Scan the listing for "msgs" and copy out each line that has it.

### TASK MATERIAL:
# # #

(** The list shown by the panel of socket [c] after the server's
    emissions [out] were delivered in order. *)
Definition chat_view (c : string) (messages : list messageData)
    (out : list emission) : list messageData :=
  foldl
    (λ msgs em,
       if decide (c ∈ em_recipients em) then chat_on msgs (em_payload em)
       else msgs)
    messages out.

(** ** The handlers with the prototype chain of the four objects

    [roomCodeMap], [roomUsers] and [roomMessages] are created as [{}], so
    they inherit the properties of [Object.prototype].  A room id whose
    property name is one of those reads an inherited value (a function, or
    the prototype itself for "__proto__") where an ordinary name reads
    [undefined], and a handler that then calls [.add], [.push] or [.delete]
    on it raises a TypeError.  The definitions of this section follow the
    handlers through those cases; [join], [code_change], [sync_code],
    [send_message] and [fetch_messages] above are the same handlers on room
    ids whose property name is not inherited ([plain]), where no such case
    arises.  [userSocketMap] is indexed by socket ids only, which the
    transport generates. *)

(** The property names every [{}] inherits. *)
Definition object_prototype : list string :=
  [ "constructor"; "__defineGetter__"; "__defineSetter__"; "hasOwnProperty";
    "__lookupGetter__"; "__lookupSetter__"; "isPrototypeOf";
    "propertyIsEnumerable"; "toString"; "valueOf"; "__proto__";
    "toLocaleString" ].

# # #

### ANSWER BOX:
    (λ msgs em,
       if decide (c ∈ em_recipients em) then chat_on msgs (em_payload em)
       else msgs)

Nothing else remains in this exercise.